The city plans to develop its public service delivery further into what is described as a principal-agent model: The city and its divisions and agencies act as the principal, which guarantees delivery, and steers and delivers core state functions (police, judiciary, and finance). Most, if not all, of the other services should be provided by two types of agents: the first ones build a "market of service delivery" characterized by competition, free agents, and service and framework agreements. To achieve this, the city plans to privatize the respective agencies active in this field. The second type is a "citizen commune" characterized by self-organization, decentralization, and contracts on services, goals and public funding. This is to exploit social engagement and competence from the bottom-up, and support it with public means.
Bremen Online Services will allow all agencies, public, private or from the third sector, to deliver their services in an electronic fashion. Because it also acts as an electronic counter, it can support new models of service delivery as well, where citizens will find the service they need without regard to the status of the particular service provider in question.

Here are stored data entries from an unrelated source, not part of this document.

Lemma finish_broadcast_wp (broadcast_key : option str) v s (k : conn_prog (unit + client_exit)) :
  session (max_frame_bytes limits) from_client v →
  (∀ s', CWP k frame_post [] (client_share v ∅) s') →
  CWP (do _ := match broadcast_key with
               | Some key => do _ := await LockPending in atomic (on_pending (finish_broadcast key))
               | None => Ret tt
               end in k) frame_post [] (client_share v ∅) s.
Proof.
  intros Hv Hk. apply wp_bind. destruct broadcast_key as [key|]; [|apply Hk].
  unfold await, atomic. cbn [bind wp]. split; [done|].
  split; [apply quiet_update; [by intros ?? ->|intros; apply cancel_conn]|].
  intros []. apply quiet_update; [by intros ?? ->|]. intros s1 _ [].
  apply client_pending_update with (fr' := ∅); [done| |intros s2 _; apply Hk].
  intros p p' [= <-]. split; [intros k'; pose proof (waiting_delete k' key p); lia|].
  pose proof (size_delete_le key p). lia.
Qed.

Lemma handle_broadcast_wp x id raw rest reads out log replies s :
  session_open (max_frame_bytes limits) from_client (mkView (x ++ rest) reads out log replies) →
  client_frame (max_frame_bytes limits) x (Broadcast id raw) →
  CWP (handle_broadcast limits id raw) frame_post []
    (client_share (mkView rest (reads ++ [x]) out log replies) ∅) s.
Proof.
  intros Ho Hx. unfold handle_broadcast. apply wp_bind.
  assert (∀ s', CWP (do r := await (CallRelay raw) in
       do _ := match request_id_key id with
               | Some key => do _ := await LockPending in atomic (on_pending (finish_broadcast key))
               | None => Ret tt
               end in
       do delivered := await (Send FromClient (broadcast_response id r)) in
       match delivered with Err _ => leave (Returned (Ok tt)) | Ok _ => proceed end)
     frame_post [] (client_share (mkView rest (reads ++ [x]) out log replies) ∅) s') as Hcall.
  { intros s'. unfold await at 1. cbn [bind wp]. split; [done|]. split.
    - apply relay_update; [by eapply session_calling|]. intros; apply cancel_conn.
    - intros r. apply relay_update; [by eapply session_calling|]. intros s1 Hr.
      apply finish_broadcast_wp; [by eapply session_calling|]. intros s2. apply send_response_wp.
      eapply session_broadcast; [done|done|]. by destruct r. }
  destruct (request_id_key id) as [key|] eqn:Ek; [|apply Hcall].
  eapply wp_mono; [|apply (reserve_or_refuse_wp id key PendingBroadcast)].
  - intros [[]|exit] h m s' [-> Hm]; [subst m; apply Hcall|by split].
  - by apply session_holding.
  - eapply (session_refused _ _ rest reads out log replies); [done|]. by eapply refuse_duplicate.
  - eapply (session_refused _ _ rest reads out log replies); [done|]. by eapply refuse_broadcast_limit.
Qed.

Lemma handle_frame_wp x rest reads out log replies s :
  session_open (max_frame_bytes limits) from_client (mkView (x ++ rest) reads out log replies) →
  fits (max_frame_bytes limits) x →
  CWP (handle_frame limits x) frame_post []
    (client_share (mkView rest (reads ++ [x]) out log replies) (fresh_of (request_key x))) s.
Proof.
  intros Ho Hx. pose proof (fits_frame_of _ _ Hx) as Hf. unfold handle_frame. destruct (classify x) as [[id raw|id]|e] eqn:Hc.
  - unfold request_key. rewrite Hf, Hc. apply handle_broadcast_wp; [done|by split].
  - apply handle_passthrough_wp; [done|by split].
  - unfold request_key. rewrite Hf, Hc. eapply wp_mono; [|apply refuse_wp].
    + by intros r h m s' [? _].
    + eapply (session_refused _ _ rest reads out log replies); [done|]. by apply refuse_error.
Qed.

(** A poll finds the bytes of a frame: the buffer has been read. *)
Lemma read_update s input reads out log replies buf limit (Q : ConnState → conn_share → Prop) :
  session_open (max_frame_bytes limits) from_client (mkView input reads out log replies) →
  (∀ σ' rest, input = buf ++ rest → newline ∉ removelast buf →
     Q σ' (client_share (mkView rest (reads ++ [buf]) out log replies) (fresh_of (request_key buf)))) →
  CUP s (poll_share true (mkView input reads out log replies) ∅)
    (λ σ σ', conn_env _ (ReadClient limit) σ (Some (inr (Ok buf))) σ') Q.
Proof.
  intros Ho HQ σ fr σ' Hs Hi (rest & (Hin & _ & Hnl & _) & ->).
  assert (client_in σ = input) as Ein.
  { pose proof (owned_l _ (cs_client fr) _ (ci_client _ _ Hi)) as Hv. cbn in Hv. by injection Hv. }
  rewrite Ein in Hin. subst input.
  eapply (poll_update s true false _ (mkView rest (reads ++ [buf]) out log replies) ∅ (fresh_of (request_key buf))
            (λ σ σ', σ' = set_polling false (set_client_in rest (add_read buf σ))));
    [by apply session_holding| |by intros; apply HQ|done|done|done].
  clear. intros σ σ' -> [= E <- <- <- <-] Eb.
  split; [split; cbn; try done; [by eexists|rewrite Eb, length_app; cbn; lia]|].
  split; [done|]. split; [done|]. split; [done|]. split; [done|]. split; [|done]. intros k.
  unfold forwarded. cbn. unfold asked. cbn. rewrite count_snoc.
  destruct (request_key buf) as [key|]; cbn [fresh_of]; rewrite ?multiplicity_empty; [|lia].
  destruct (decide (k = key)) as [-> |Hne].
  - rewrite bool_decide_eq_true_2 by done. rewrite multiplicity_singleton, decide_True by done. lia.
  - rewrite multiplicity_singleton_ne by done. lia.
Qed.

(** A read from the wallet has failed or was dropped; some of its bytes may be
    lost. *)
Lemma lost_update s b input reads out log replies rel (Q : ConnState → conn_share → Prop) :
  session_open (max_frame_bytes limits) from_client (mkView input reads out log replies) →
  (∀ σ σ', rel σ σ' → ∃ rest, rest `suffix_of` client_in σ
     ∧ σ' = if (b : bool) then set_client_in rest σ else set_polling false (set_client_in rest σ)) →
  (∀ σ' lost rest, input = lost ++ rest → Q σ' (poll_share b (mkView rest reads out log replies) ∅)) →
  CUP s (poll_share true (mkView input reads out log replies) ∅) rel Q.
Proof.
  intros Ho Hrel HQ σ fr σ' Hs Hi Hr. destruct (Hrel _ _ Hr) as (rest & [lost Hin] & ->).
  assert (client_in σ = input) as Ein.
  { pose proof (owned_l _ (cs_client fr) _ (ci_client _ _ Hi)) as Hv. cbn in Hv. by injection Hv. }
  rewrite Ein in Hin. subst input.
  eapply (poll_update s true b _ (mkView rest reads out log replies) ∅ ∅
            (λ σ σ', σ' = if b then set_client_in rest σ else set_polling false (set_client_in rest σ)));
    [by eapply session_ended| |by intros; eapply HQ|done|done|done].
  clear. intros σ σ' -> [= E <- <- <- <-] Eb. destruct b; (split; [split; cbn; try done; lia|]; by repeat split).
Qed.

(** What the [select!] leaves: shutdown, a buffer or a failed read. *)
Definition select_post (v : view) (r : unit + result bytes io_error) (h : list Empty_set) (m : conn_share)
    (s : ConnState) : Prop :=
  h = [] ∧ match r with
           | inl _ => m = client_share v ∅
           | inr (Ok buf) =>
               ∃ rest, v_in v = buf ++ rest ∧ newline ∉ removelast buf
                 ∧ m = client_share (mkView rest (v_read v ++ [buf]) (v_out v) (v_log v) (v_replies v))
                         (fresh_of (request_key buf))
           | inr (Err _) =>
               ∃ lost rest, v_in v = lost ++ rest
                 ∧ m = client_share (mkView rest (v_read v) (v_out v) (v_log v) (v_replies v)) ∅
           end.

(** A poll begins or ends without reading. *)
Lemma polled_update s b b' v rel (Q : ConnState → conn_share → Prop) :
  session (max_frame_bytes limits) from_client v →
  (∀ σ σ', rel σ σ' → σ' = set_polling b' σ ∧ (shutdown_ready σ = true → b' = false)) →
  (∀ σ', Q σ' (poll_share b' v ∅)) → CUP s (poll_share b v ∅) rel Q.
Proof.
  intros Hv Hrel HQ. apply (poll_update _ b b' v v ∅ ∅); [done| |auto].
  intros σ σ' [-> Hb]%Hrel Ev _. split; [split; cbn; try done; intros ->%Hb; cbn; lia|]. by repeat split.
Qed.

For the first three years, the Office for New Media and eGovernment (formerly IT) is in charge of the project. This office is part of the General Organization and Personnel division of the Senator for Finance, and sets the overall IT strategy for all city departments and enforces compliance with IT standards. The office partners with the other departments and their IT specialists, as the latter maintain the control over their own IT systems. In order to insure wide spread involvement throughout the city's departments, the office adopts a cooperative leadership style. It is also paramount to provide the individual departments with the necessary funding for personnel and IT resources so that they can participate in Bremen Online Services. After federal funding ends, Bremen Online Services will have to sell their services to these departments as well as to other local governments.